Não se trata de promover ‘caça às bruxas’, próprio dos regimes fascistas e congêneres. À luz do Estado de Direito, é fundamental que seja exercida a vigilância social, que, aliás, está consignada na Constituição Cidadã de 1988 no título da Ordem Social, em diversos artigos, sob o nome de Controle Social.

A Constituinte de 1987-88, ciente da sevícia, desídia e sedição características das hordas da ultradireita, fez constar de todas as políticas sociais uma estrutura institucional, ou melhor, um lócus, que depois passou a ser denominado de conselho paritário ou tripartite (conforme a conformação proposta pela lei complementar de cada política pública em questão). Embora a melhor conformação seja a da Saúde, tripartite (50% representantes do segmento dos usuários, 25% representantes do segmento dos trabalhadores em saúde e 25% dos prestadores de serviços e gestor), os conselhos paritários também têm excelente resolutividade.

Obviamente, esses espaços de vigilância, durante o período obscurantista, perderam sua efetividade, tendo-se tornado mera instância burocrática em todas as esferas (federal, estaduais e municipais). O artifício para burlar a vigência desse instituto constitucional se resume no controle pelo gestor do processo de preenchimento das vagas correspondentes à sociedade civil (ou segmentos não governamentais) pelo próprio conselho ou por fóruns ‘pelegos’, criados por figuras ligadas à administração pública sem qualquer autonomia. É pauta inadiável a reconquista da autonomia desses processos de eleição efetiva, longe de qualquer interferência pelo gestor setorial, para que a sociedade exerça uma vigilância eficiente, segura e resolutiva.

Em síntese, a confiança no Estado Democrático de Direito só encontra efetividade sempre e quando a vigilância (entendida por controle público, social ou popular) for conquistada pela cidadania. Só assim as hordas fascistas não encontrarão eco em sua mal-intencionada atuação de desacreditar as conquistas democráticas por meio de factoides mirabolantes destituídos de qualquer base real.

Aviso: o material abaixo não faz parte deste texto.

(** X15: every launch call of a run goes to one of the candidates, that
    is to an availability domain the provider listed and that ends with a
    configured suffix. *)
Theorem launch_zones_are_candidates self w z :
  In z (launch_zones (trace (snd (launch_new_instance self w)))) ->
  In z (launch_zones (trace w)) \/
  exists zones,
    fst (find_availability_domains self w) = Return zones /\ In z zones.
Proof.
  intros Hz.
  destruct (launch_new_instance_stages self w)
    as [[_ [He _]]|[zones [d [w1 [Hzones [Hne [_ [_ [He Hrun]]]]]]]]].
  - left. erewrite <- extends_quiet_launch_zones; [exact Hz| |exact He].
    intros ev Hev. now apply preparation_event_not_launch in Hev.
  - rewrite Hrun in Hz.
    destruct (launch_loop_zones self zones (launch_q w1) Hne 1 d w1)
      as [m [_ Hm]].
    rewrite Hm in Hz. apply in_app_or in Hz. destruct Hz as [Hz|Hz].
    + left. erewrite <- extends_quiet_launch_zones; [exact Hz| |exact He].
      intros ev Hev. now apply preparation_event_not_launch in Hev.
    + right. exists zones. split; [exact Hzones|].
      apply in_map_iff in Hz. destruct Hz as [k [<- _]].
      now apply rotation_In.
Qed.

Lemma launch_zones_are_candidates_witness :
  let self := Sample.manager Sample.arm_config in
  let w := Sample.world [Data ["kWVD:AD-4"; "kWVD:AD-2"]] [] [] in
  In "kWVD:AD-2" (launch_zones (trace (snd (launch_new_instance self w)))) /\
  exists zones,
    fst (find_availability_domains self w) = Return zones /\
    In "kWVD:AD-2" zones.
Proof.
  intros self w.
  assert (H : In "kWVD:AD-2"
                 (launch_zones (trace (snd (launch_new_instance self w)))))
    by (left; reflexivity).
  split; [exact H|].
  destruct (launch_zones_are_candidates self w _ H) as [[]|Hz].
  exact Hz.
Defined.

(** ** The key file *)

(** X16: [_get_ssh_public_key] leaves the key file holding the text it
    returns, so a second call returns the same text and changes nothing:
    a key is generated at most once. *)
Theorem get_ssh_public_key_generates_once self w :
  let first := _get_ssh_public_key self w in
  let second := _get_ssh_public_key self (snd first) in
  (exists text, fst first = Return text /\
                ssh_keys_file (snd first) = Some text) /\
  second = first.
Proof.
  cbv zeta. unfold _get_ssh_public_key.
  destruct (ssh_keys_file w) as [text|] eqn:Hf; cbn [fst snd].
  - rewrite Hf. split; [now exists text | reflexivity].
  - cbn [ssh_keys_file set_ssh_keys_file]. split; [|reflexivity].
    eexists. split; reflexivity.
Qed.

Nas décadas de 1980, 1990 e 2000 Corumbá e Ladário foram exemplo não só para Mato Grosso do Sul e Mato Grosso, mas para todo o Brasil e, inclusive, algumas instituições financeiras multilaterais, como o Banco Interamericano de Desenvolvimento (BID), quando das discussões para a configuração do monitoramento de megaprojetos como o Programa BID-Pantanal.